(Supplied material)
Lemma one_record_per_domain_witness :
  exists s : system,
    run ["a.example"; "b.example"] 0
        (initial 1 ["192.168.0.2"] ["a.example"; "b.example"])
        [ Start 1 0; Start 0 0; Settle 1 Answer (1 # 10);
          Wake 0 (1 # 10); Consume (1 # 5);
          Settle 0 Answer (3 # 10); Consume (2 # 5) ] = Some s /\
    map r_domain (records s) = ["b.example"; "a.example"] /\
    Permutation (map r_domain (records s)) ["a.example"; "b.example"].
Proof.
  eexists. split; [vm_compute; reflexivity|].
  split; [reflexivity|].
  apply (one_record_per_domain 1 ["192.168.0.2"]
           ["a.example"; "b.example"] 0
           [ Start 1 0; Start 0 0; Settle 1 Answer (1 # 10);
             Wake 0 (1 # 10); Consume (1 # 5);
             Settle 0 Answer (3 # 10); Consume (2 # 5) ]).
  - vm_compute. reflexivity.
  - split; [|reflexivity].
    repeat constructor.
Defined.

(** C10: when a run has no successful lookup, the summary has no line
    with the overall throughput, whatever the number of failures and the
    duration are. *)
Theorem no_success_no_overall_qps :
  forall (limit : nat) (dns_servers domains_to_test : list string)
         (start_processing_time : Q) (events : list event) (s : system)
         (total_duration : Q),
    run domains_to_test start_processing_time
        (initial limit dns_servers domains_to_test) events = Some s ->
    successful_lookups (vars s) = 0 ->
    exists out : list line,
      print_summary dns_servers domains_to_test (vars s) total_duration
      = inr out /\
      In (FailedLookups (total_processed (vars s))) out /\
      In NoSuccessfulLookups out /\
      forall l, In l out -> is_qps_line l = false.
Proof.
  intros limit dns_servers domains_to_test start_processing_time events s
    total_duration Hrun Hzero.
  destruct (invariant_reachable _ _ _ _ _ _ Hrun).
  assert (Et : timings (vars s) = []).
  { apply length_zero_iff_nil. lia. }
  destruct (print_summary_shape dns_servers domains_to_test (vars s)
              total_duration) as (head & Hhead & _ & Hshape).
  rewrite Et in Hshape.
  exists (head ++ [NoSuccessfulLookups]). split; [exact Hshape|].
  destruct (print_summary_no_timings _ _ _ _ _ Et Hshape) as [Hno Hmetric].
  split; [|split; [exact Hno|]].
  - unfold print_summary in Hshape. rewrite Et in Hshape.
    injection Hshape as Hshape. apply app_inv_tail in Hshape. rewrite <- Hshape.
    replace (total_processed (vars s)) with (failed_lookups (vars s)) by lia.
    destruct (0 <? failed_lookups (vars s))%nat;
      [apply in_or_app; left|]; cbn; auto 10.
  - intros l Hl. specialize (Hmetric l Hl). now destruct l.
Qed.

Lemma no_success_no_overall_qps_witness :
  exists (s : system) (out : list line),
    run ["a.example"; "b.example"] 0
        (initial CONCURRENT_REQUESTS ["192.168.0.2"] ["a.example"; "b.example"])
        [ Start 0 0; Start 1 0;
          Settle 0 (Raises (Exc (ExcType "NXDOMAIN" CatchNXDOMAIN) "no such name"))
            (1 # 10);
          Consume (1 # 5);
          Settle 1 (Raises (Exc (ExcType "LifetimeTimeout" CatchTimeout) "timed out"))
            2;
          Consume 2 ] = Some s /\
    error_counts (vars s) = [("NXDOMAIN", 1); ("Timeout", 1)] /\
    print_summary ["192.168.0.2"] ["a.example"; "b.example"] (vars s) 2
    = inr out /\
    In (FailedLookups 2) out /\
    forall l, In l out -> is_qps_line l = false.
Proof.
  eexists.
  destruct (no_success_no_overall_qps CONCURRENT_REQUESTS ["192.168.0.2"]
              ["a.example"; "b.example"] 0
              [ Start 0 0; Start 1 0;
                Settle 0 (Raises (Exc (ExcType "NXDOMAIN" CatchNXDOMAIN) "no such name"))
                  (1 # 10);
                Consume (1 # 5);
                Settle 1 (Raises (Exc (ExcType "LifetimeTimeout" CatchTimeout) "timed out"))
                  2;
                Consume 2 ] _ 2 ltac:(vm_compute; reflexivity) eq_refl)
    as (out & Hout & Hfailed & _ & Hqps).
  exists out. split; [reflexivity|]. split; [reflexivity|].
  split; [exact Hout|]. split; [exact Hfailed | exact Hqps].
Defined.

(** ** The error breakdown *)

(** [sorted_errors] puts the greater counts first. *)
Lemma insert_sorted_descending (x : string * nat) (l : list (string * nat)) :
  StronglySorted (fun a b => (snd b <= snd a)%nat) l ->
  StronglySorted (fun a b => (snd b <= snd a)%nat)
    (insert_sorted (fun y x => (snd x <? snd y)%nat) x l).
Proof.
  induction 1 as [|y ys Hys IH Hy]; cbn [insert_sorted].
  - repeat constructor.
  - destruct (snd x <? snd y)%nat eqn:E.
    + apply Nat.ltb_lt in E. constructor; [exact IH|].
      apply List.Forall_forall. intros z Hz.
      apply (Permutation_in _ (insert_sorted_Permutation _ x ys)) in Hz.
      destruct Hz as [<- | Hz]; [lia|].
      rewrite List.Forall_forall in Hy. now apply Hy.
    + apply Nat.ltb_ge in E. constructor; [now constructor|].
      constructor; [exact E|].
      eapply List.Forall_impl; [|exact Hy]. cbn. intros z Hz. lia.
Qed.

Lemma sorted_errors_descending (d : dict) :
  StronglySorted (fun a b => (snd b <= snd a)%nat) (sorted_errors d).
Proof.
  unfold sorted_errors. induction d as [|x d IH]; cbn [sorted].
  - constructor.
  - now apply insert_sorted_descending.
Qed.

(** [sorted_errors] is stable: the entries of one count keep the order that
    they have in the dictionary. *)
Lemma insert_sorted_stable (c : nat) (x : string * nat)
    (l : list (string * nat)) :
  List.filter (fun e => (snd e =? c)%nat)
    (insert_sorted (fun y x => (snd x <? snd y)%nat) x l)
  = List.filter (fun e => (snd e =? c)%nat) (x :: l).
Proof.
  induction l as [|y ys IH]; [reflexivity|].
  cbn [insert_sorted]. destruct (snd x <? snd y)%nat eqn:E; [|reflexivity].
  apply Nat.ltb_lt in E.
  cbn [List.filter] in IH |- *. rewrite IH.
  destruct (snd x =? c)%nat eqn:Ex; [|reflexivity].
  apply Nat.eqb_eq in Ex.
  destruct (snd y =? c)%nat eqn:Ey; [|reflexivity].
  apply Nat.eqb_eq in Ey. lia.
Qed.

Lemma sorted_errors_stable (c : nat) (d : dict) :
  List.filter (fun e => (snd e =? c)%nat) (sorted_errors d)
  = List.filter (fun e => (snd e =? c)%nat) d.
Proof.
  unfold sorted_errors. induction d as [|x d IH]; [reflexivity|].
  cbn [sorted]. rewrite insert_sorted_stable.
  cbn [List.filter]. now rewrite IH.
Qed.

(** The keys in the order of their first appearance. *)
Lemma first_seen_In (k : string) (keys : list string) :
  In k (first_seen keys) <-> In k keys.
Proof.
  induction keys as [|a ks IH]; [reflexivity|].
  cbn [first_seen In]. rewrite List.filter_In, IH.
  destruct (String.eqb_spec k a) as [-> | Hne]; cbn.
  - split; auto.
  - split; [intros [? | [? _]]; auto | intros [? | ?]; auto].
Qed.

Lemma first_seen_NoDup (keys : list string) : List.NoDup (first_seen keys).
Proof.
  induction keys as [|a ks IH]; cbn [first_seen]; constructor.
  - rewrite List.filter_In. intros [_ H]. now rewrite String.eqb_refl in H.
  - now apply List.NoDup_filter.
Qed.

Lemma first_seen_snoc (keys : list string) (k : string) :
  first_seen (keys ++ [k])
  = if in_dec string_dec k keys
    then first_seen keys
    else first_seen keys ++ [k].
Proof.
  induction keys as [|a ks IH].
  - reflexivity.
  - cbn [app first_seen]. rewrite IH.
    destruct (in_dec string_dec k ks) as [Hin | Hnin].
    + destruct (in_dec string_dec k (a :: ks)) as [_ | Hn]; [reflexivity|].
      contradiction Hn. now right.
    + rewrite List.filter_app. cbn [List.filter].
      destruct (String.eqb_spec k a) as [-> | Hne]; cbn [negb].
      * destruct (in_dec string_dec a (a :: ks)) as [_ | Hn];
          [now rewrite app_nil_r|].
        contradiction Hn. now left.
      * destruct (in_dec string_dec k (a :: ks)) as [[E | Hin] | _];
          [congruence | contradiction | reflexivity].
Qed.

Lemma occurrences_snoc (k' k : string) (keys : list string) :
  occurrences k' (keys ++ [k])
  = occurrences k' keys + (if string_dec k k' then 1 else 0).
Proof.
  unfold occurrences. rewrite count_occ_app. cbn [count_occ].
  destruct (string_dec k k'); reflexivity.
Qed.

(** Reading and writing a dictionary that is given by its keys and a
    function from the keys to the values. *)
Lemma dict_get_map (f : string -> nat) (keys : list string) (k : string) :
  dict_get (map (fun k' => (k', f k')) keys) k 0
  = if in_dec string_dec k keys then f k else 0.
Proof.
  induction keys as [|a ks IH]; [reflexivity|].
  cbn [map dict_get]. rewrite IH.
  destruct (String.eqb_spec a k) as [-> | Hne].
  - destruct (in_dec string_dec k (k :: ks)) as [_ | Hn]; [reflexivity|].
    contradiction Hn. now left.
  - destruct (in_dec string_dec k ks) as [Hin | Hnin];
      destruct (in_dec string_dec k (a :: ks)) as [[E | Hin'] | Hnin'];
      try reflexivity; try congruence; try contradiction.
    contradiction Hnin'. now right.
Qed.

Lemma dict_set_map_present (f g : string -> nat) (keys : list string)
    (k : string) (v : nat) :
  List.NoDup keys -> In k keys -> g k = v ->
  (forall k', k' <> k -> g k' = f k') ->
  dict_set (map (fun k' => (k', f k')) keys) k v
  = map (fun k' => (k', g k')) keys.
Proof.
  intros Hnd Hin Hg Hfg. induction Hnd as [|a ks Ha Hnd IH]; [contradiction|].
  cbn [map dict_set].
  destruct (String.eqb_spec a k) as [-> | Hne].
  - rewrite Hg. f_equal. apply map_ext_in. intros k' Hk'.
    rewrite Hfg; [reflexivity|]. intros ->. contradiction.
  - rewrite Hfg by exact Hne. f_equal. apply IH.
    destruct Hin as [E | Hin]; [congruence | exact Hin].
Qed.

Lemma dict_set_map_absent (f g : string -> nat) (keys : list string)
    (k : string) (v : nat) :
  ~ In k keys -> g k = v ->
  (forall k', k' <> k -> g k' = f k') ->
  dict_set (map (fun k' => (k', f k')) keys) k v
  = map (fun k' => (k', g k')) (keys ++ [k]).
Proof.
  intros Hnin Hg Hfg. induction keys as [|a ks IH].
  - cbn. now rewrite Hg.
  - cbn [map dict_set app].
    destruct (String.eqb_spec a k) as [-> | Hne].
    + contradiction Hnin. now left.
    + rewrite Hfg by exact Hne. f_equal. apply IH.
      intros Hin. apply Hnin. now right.
Qed.

(** The tally has one entry for each key, in the order in which the keys
    were first seen, and the entry of a key counts its occurrences. *)
Lemma tally_closed_form (keys : list string) :
  tally keys = map (fun k => (k, occurrences k keys)) (first_seen keys).
Proof.
  induction keys as [|k keys IH] using rev_ind; [reflexivity|].
  rewrite tally_snoc, IH, dict_get_map, first_seen_snoc.
  assert (Hv : (if in_dec string_dec k (first_seen keys)
                then occurrences k keys else 0) + 1
               = occurrences k (keys ++ [k])).
  { rewrite occurrences_snoc.
    destruct (string_dec k k) as [_|]; [|congruence].
    destruct (in_dec string_dec k (first_seen keys)) as [_ | Hn];
      [reflexivity|].
    rewrite first_seen_In in Hn. unfold occurrences.
    apply (count_occ_not_In string_dec) in Hn. now rewrite Hn. }
  rewrite Hv.
  assert (Hother : forall k', k' <> k ->
             occurrences k' (keys ++ [k]) = occurrences k' keys).
  { intros k' Hne. rewrite occurrences_snoc.
    destruct (string_dec k k'); [congruence | lia]. }
  destruct (in_dec string_dec k keys) as [Hin | Hnin].
  - apply dict_set_map_present;
      [apply first_seen_NoDup | now apply first_seen_In | reflexivity
      | exact Hother].
  - apply dict_set_map_absent;
      [now rewrite first_seen_In | reflexivity | exact Hother].
Qed.

Lemma filter_count_of_keys (f : string -> nat) (c : nat) (keys : list string) :
  map fst (List.filter (fun e : string * nat => (snd e =? c)%nat)
             (map (fun k => (k, f k)) keys))
  = List.filter (fun k => (f k =? c)%nat) keys.
Proof.
  induction keys as [|k ks IH]; [reflexivity|].
  cbn [map List.filter snd]. destruct (f k =? c)%nat; cbn [map fst]; now rewrite IH.
Qed.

(Your instructions)
Take the entries above and return only the lines from the one with "intros Hnd Hin" to the one with "rewrite Hv.", both included, unchanged.

(Finished exercise)
  intros Hnd Hin Hg Hfg. induction Hnd as [|a ks Ha Hnd IH]; [contradiction|].
  cbn [map dict_set].
  destruct (String.eqb_spec a k) as [-> | Hne].
  - rewrite Hg. f_equal. apply map_ext_in. intros k' Hk'.
    rewrite Hfg; [reflexivity|]. intros ->. contradiction.
  - rewrite Hfg by exact Hne. f_equal. apply IH.
    destruct Hin as [E | Hin]; [congruence | exact Hin].
Qed.

Lemma dict_set_map_absent (f g : string -> nat) (keys : list string)
    (k : string) (v : nat) :
  ~ In k keys -> g k = v ->
  (forall k', k' <> k -> g k' = f k') ->
  dict_set (map (fun k' => (k', f k')) keys) k v
  = map (fun k' => (k', g k')) (keys ++ [k]).
Proof.
  intros Hnin Hg Hfg. induction keys as [|a ks IH].
  - cbn. now rewrite Hg.
  - cbn [map dict_set app].
    destruct (String.eqb_spec a k) as [-> | Hne].
    + contradiction Hnin. now left.
    + rewrite Hfg by exact Hne. f_equal. apply IH.
      intros Hin. apply Hnin. now right.
Qed.

(** The tally has one entry for each key, in the order in which the keys
    were first seen, and the entry of a key counts its occurrences. *)
Lemma tally_closed_form (keys : list string) :
  tally keys = map (fun k => (k, occurrences k keys)) (first_seen keys).
Proof.
  induction keys as [|k keys IH] using rev_ind; [reflexivity|].
  rewrite tally_snoc, IH, dict_get_map, first_seen_snoc.
  assert (Hv : (if in_dec string_dec k (first_seen keys)
                then occurrences k keys else 0) + 1
               = occurrences k (keys ++ [k])).
  { rewrite occurrences_snoc.
    destruct (string_dec k k) as [_|]; [|congruence].
    destruct (in_dec string_dec k (first_seen keys)) as [_ | Hn];
      [reflexivity|].
    rewrite first_seen_In in Hn. unfold occurrences.
    apply (count_occ_not_In string_dec) in Hn. now rewrite Hn. }
  rewrite Hv.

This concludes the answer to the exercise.